## PROBLEM REQUIREMENTS
Of all the lines below, output only those starting at the one with "modify take_uuid;;" and ending at the one with "match busy with", both ends included, exactly as written.

┌──

(* ===== verification/LayoutServer.v ===== *)
(** * Workspace layout: the server's endpoints

    The layout routes of [server.py]: [/api/layout/broadcast], which composes
    the queries and the mutex of [layout_ops.py] with the WebSocket broadcaster,
    and [GET] and [POST /api/layout], which read and write the saved layout. *)

From Stdlib Require Import NArith ZArith QArith Lia.
From S2P Require Import Prelude PyStr PyJson PyMonad PyKeyed PyBytes PySha PyUrl ActivityState PyPath LayoutOps WsBroadcaster.
From stdpp Require Import options.
#[global] Open Scope nat_scope.
#[local] Open Scope py_scope.

Definition _LOOPBACK_CLIENT_HOSTS : list pystr := map u ["127.0.0.1"; "::1"; "localhost"]%string.
Definition _LAYOUT_FILENAME : pystr := u "layout.json".

Record ApplicationEntry := { app_name : pystr; url : pystr }.

Record server := {
  environ : list (pystr * pystr);
  home : path;
  files : path → stored;
  writable : bool; (** whether the disk takes a write *)
  layout_mutex : LayoutMutex;
  broadcaster : WsBroadcaster.broadcaster;
  agents : list AgentStateItem;
  applications : list ApplicationEntry;
  monotonic : Q;
  wall : Q;
  uuids : nat → pystr; (** [uuid4().hex], one after the other *)
  uuids_used : nat;
}.

Definition with_mutex (m : LayoutMutex) (s : server) : server := {|
  environ := environ s; home := home s; files := files s; writable := writable s; layout_mutex := m;
  broadcaster := broadcaster s; agents := agents s; applications := applications s;
  monotonic := monotonic s; wall := wall s; uuids := uuids s; uuids_used := uuids_used s |}.
Definition with_broadcaster (b : WsBroadcaster.broadcaster) (s : server) : server := {|
  environ := environ s; home := home s; files := files s; writable := writable s; layout_mutex := layout_mutex s;
  broadcaster := b; agents := agents s; applications := applications s;
  monotonic := monotonic s; wall := wall s; uuids := uuids s; uuids_used := uuids_used s |}.
Definition with_file (p : path) (b : bytes) (s : server) : server := {|
  environ := environ s; home := home s; files := λ q, if decide (q = p) then Stored b else files s q;
  writable := writable s; layout_mutex := layout_mutex s;
  broadcaster := broadcaster s; agents := agents s; applications := applications s;
  monotonic := monotonic s; wall := wall s; uuids := uuids s; uuids_used := uuids_used s |}.
Definition take_uuid (s : server) : server := {|
  environ := environ s; home := home s; files := files s; writable := writable s; layout_mutex := layout_mutex s;
  broadcaster := broadcaster s; agents := agents s; applications := applications s;
  monotonic := monotonic s; wall := wall s; uuids := uuids s; uuids_used := S (uuids_used s) |}.

Record request := {
  remote_addr : option pystr;
  data : bytes;
  header_agent_id : option pystr; (** [X-Mngr-Agent-Id] *)
}.
(** The content is the JSON value of the body. *)
Record response := { status : Z; content : json }.

Definition _json_response (content : json) (status_code : Z) : response :=
  {| status := status_code; content := content |}.
(** [ErrorResponse(detail=...).model_dump()] *)
Definition error_response (detail : pystr) (status_code : Z) : response :=
  _json_response (JObj [(u "detail", JStr detail)]) status_code.
Definition _agent_not_found_response (agent_id : pystr) : response :=
  error_response (u "Agent '" ++ agent_id ++ u "' not found") 404.

Section endpoints.
Context `{PyRepr} `{JsonRepr} `{NetlocCheck}.
Abbreviation handler := (M server response).

Definition repr (v : json) : pystr := match v with JStr s => str_repr s | _ => json_repr v end.

(** ** The saved layout *)

Definition get_host_dir (s : server) : path :=
  match dget (u "MNGR_HOST_DIR") (environ s) with
  | Some d => path_of d
  | None => child (home s) (u ".mngr")
  end.

Definition _primary_agent_layout_dir (s : server) : option path :=
  let agent_id := default [] (dget (u "MNGR_AGENT_ID") (environ s)) in
  if agent_id =? [] then None
  else Some (child (child (child (get_host_dir s) (u "agents")) agent_id) (u "workspace_layout")).

Definition layout_file (s : server) : option path :=
  layout_dir ← _primary_agent_layout_dir s; Some (child layout_dir _LAYOUT_FILENAME).
Definition saved_layout (s : server) : stored := default Absent (files s <$> layout_file s).

Definition no_layout : response := _json_response JNull 404.

Definition _get_layout : handler :=
  saved ← gets saved_layout;
  match saved with
  | Absent | Unreadable => mret no_layout
  | Stored b =>
      text ← lift (decode_text b);
      match loads text with
      | Some layout_data => mret (_json_response layout_data 200)
      | None => mret no_layout
      end
  end.

Definition write_bytes (p : path) (b : bytes) : M server unit :=
  s ← gets (λ s, s);
  if writable s then modify (with_file p b) else raise (OSError []).

Definition _save_layout (r : request) : handler :=
  dir ← gets layout_file;
  match dir with
  | None => mret (error_response "No primary agent configured for this workspace" 500)
  | Some layout_file =>
      match loads_bytes (data r) with
      | Loaded _ => write_bytes layout_file (data r);;
                    mret (_json_response (JObj [(u "status", JStr "ok")]) 200)
      | _ => mret (error_response "Invalid JSON in request body" 400)
      end
  end.

(** ** The broadcast endpoint *)

Definition serialize_agent (a : AgentStateItem) : dict :=
  [(u "id", JStr (ActivityState.id a)); (u "name", JStr (ActivityState.name a)); (u "state", JStr (state a));
   (u "labels", JObj (map (λ l, (l.1, JStr l.2)) (labels a)));
   (u "work_dir", opt_str (work_dir a)); (u "activity_state", opt_str (activity_state a))].
Definition get_agents_serialized (s : server) : list dict := map serialize_agent (agents s).
Definition list_service_names (s : server) : list pystr := sort_by str_leb (map app_name (applications s)).

(** [{a["id"]: a["name"] for a in agent_manager.get_agents_serialized()}] *)
Definition agent_name_by_id (s : server) : list (pystr * pystr) :=
  dict_of_pairs (map (λ a, (ActivityState.id a, ActivityState.name a)) (agents s)).

Definition ok_with (extra : dict) : response := _json_response (JObj ((u "ok", JBool true) :: extra)) 200.

Definition broadcast_layout_op (op : pystr) (args : dict) (requester_agent_id : json) : M server unit :=
  modify (λ s, with_broadcaster (broadcast (layout_op op args requester_agent_id) (broadcaster s)) s).

Definition in_flight (holder : dict) : response :=
  _json_response (JObj
    [(u "detail", JStr (u "Another layout op is in flight: agent_id=" ++ json_str (jget "agent_id" holder)
                        ++ u " op=" ++ json_str (jget "operation" holder)
                        ++ u ". Retry after the mutex TTL elapses."));
     (u "retry_after_ms", JInt (retry_after_ms _MUTEX_TTL_SECONDS));
     (u "in_flight", JObj holder)]) 409.

(** [layout_mutex.try_acquire(...)], the clocks read *)
Definition acquire (agent_id : json) (op : pystr) (args : dict) : M server (option dict) := λ s,
  let '(busy, m) := try_acquire _MUTEX_TTL_SECONDS agent_id op args (monotonic s) (wall s) (layout_mutex s) in
  (Ret busy, with_mutex m s).

Definition new_terminal : M server (pystr * pystr) :=
  s ← gets (λ s, s);
  modify take_uuid;;
  lift (allocate_terminal_panel_id (uuids s (uuids_used s))).

(** The operation, once it is known to be one that broadcasts. *)
Definition run_layout_op (op : pystr) (args : dict) (agent_id : json) (allocated_ref : option pystr) : handler :=
  let ok := ok_with (match allocated_ref with Some ref => [(u "ref", JStr ref)] | None => [] end) in
  if is_mutating_op op then
    busy ← acquire agent_id op args;
    match busy with
    | Some holder => mret (in_flight holder)
    | None =>
        try_finally (broadcast_layout_op op args agent_id)
          (modify (λ s, with_mutex (release agent_id op (layout_mutex s)) s));;
        mret ok
    end
  else broadcast_layout_op op args agent_id;; mret ok.

Definition creates_terminal (op : pystr) (args : dict) : bool :=
  ((op =? u "open") || (op =? u "split")) && jeqs (jget "ref" args) "service:terminal".

Definition layout_dispatch (op : pystr) (args : dict) (agent_id : json) : handler :=
  s ← gets (λ s, s);
  if op =? u "list" then
    entries ← lift (layout_list (list_service_names s) (get_agents_serialized s) (saved_layout s) (agent_name_by_id s));
    mret (ok_with [(u "entries", JList (map JObj entries))])
  else if op =? u "inspect" then
    summary ← lift (layout_inspect (saved_layout s) (agent_name_by_id s));
    mret (ok_with [(u "layout", JObj summary)])
  else if negb (is_broadcasting_op op) then
    mret (error_response (u "Op " ++ str_repr op ++ u " has no broadcast handler") 500)
  else if creates_terminal op args then
    t ← new_terminal;
    run_layout_op op (dset "panel_id" (JStr t.1) args) agent_id (Some t.2)
  else run_layout_op op args agent_id None.

Definition header (r : request) : json :=
  match header_agent_id r with Some a => JStr a | None => JNull end.

Definition _layout_broadcast_endpoint (r : request) : handler :=
  if negb (default [] (remote_addr r) ∈? _LOOPBACK_CLIENT_HOSTS)
  then mret (error_response "layout broadcast is only callable from loopback" 403)
  else match loads_bytes (data r) with
  | Loaded (JObj body) =>
      let op := jget "op" body in
      let args_raw := jget_or "args" (JObj []) body in
      let agent_id := jor (jor (jget "agent_id" body) (header r)) (JStr []) in
      match op with
      | JStr op' =>
          if negb (is_known_op op') then mret (error_response (u "Unknown layout op: " ++ repr op) 400)
          else match args_raw with
               | JObj args => layout_dispatch op' args agent_id
               | _ => mret (error_response "``args`` must be a JSON object" 400)
               end
      | _ => mret (error_response (u "Unknown layout op: " ++ repr op) 400)
      end
  | Loaded _ => mret (error_response "Request body must be a JSON object" 400)
  | _ => mret (error_response "Invalid JSON in request body" 400)
  end.

(** An exception no handler caught, of a kind werkzeug does not know. *)
Definition _handle_unhandled_exception (e : exn) : response :=
  error_response (u "Internal server error: " ++ exn_str e) 500.
Definition handle (m : handler) : handler := try_except m (λ e, Some (mret (_handle_unhandled_exception e))).
End endpoints.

└──

## REPLY
  modify take_uuid;;
  lift (allocate_terminal_panel_id (uuids s (uuids_used s))).

(** The operation, once it is known to be one that broadcasts. *)
Definition run_layout_op (op : pystr) (args : dict) (agent_id : json) (allocated_ref : option pystr) : handler :=
  let ok := ok_with (match allocated_ref with Some ref => [(u "ref", JStr ref)] | None => [] end) in
  if is_mutating_op op then
    busy ← acquire agent_id op args;
    match busy with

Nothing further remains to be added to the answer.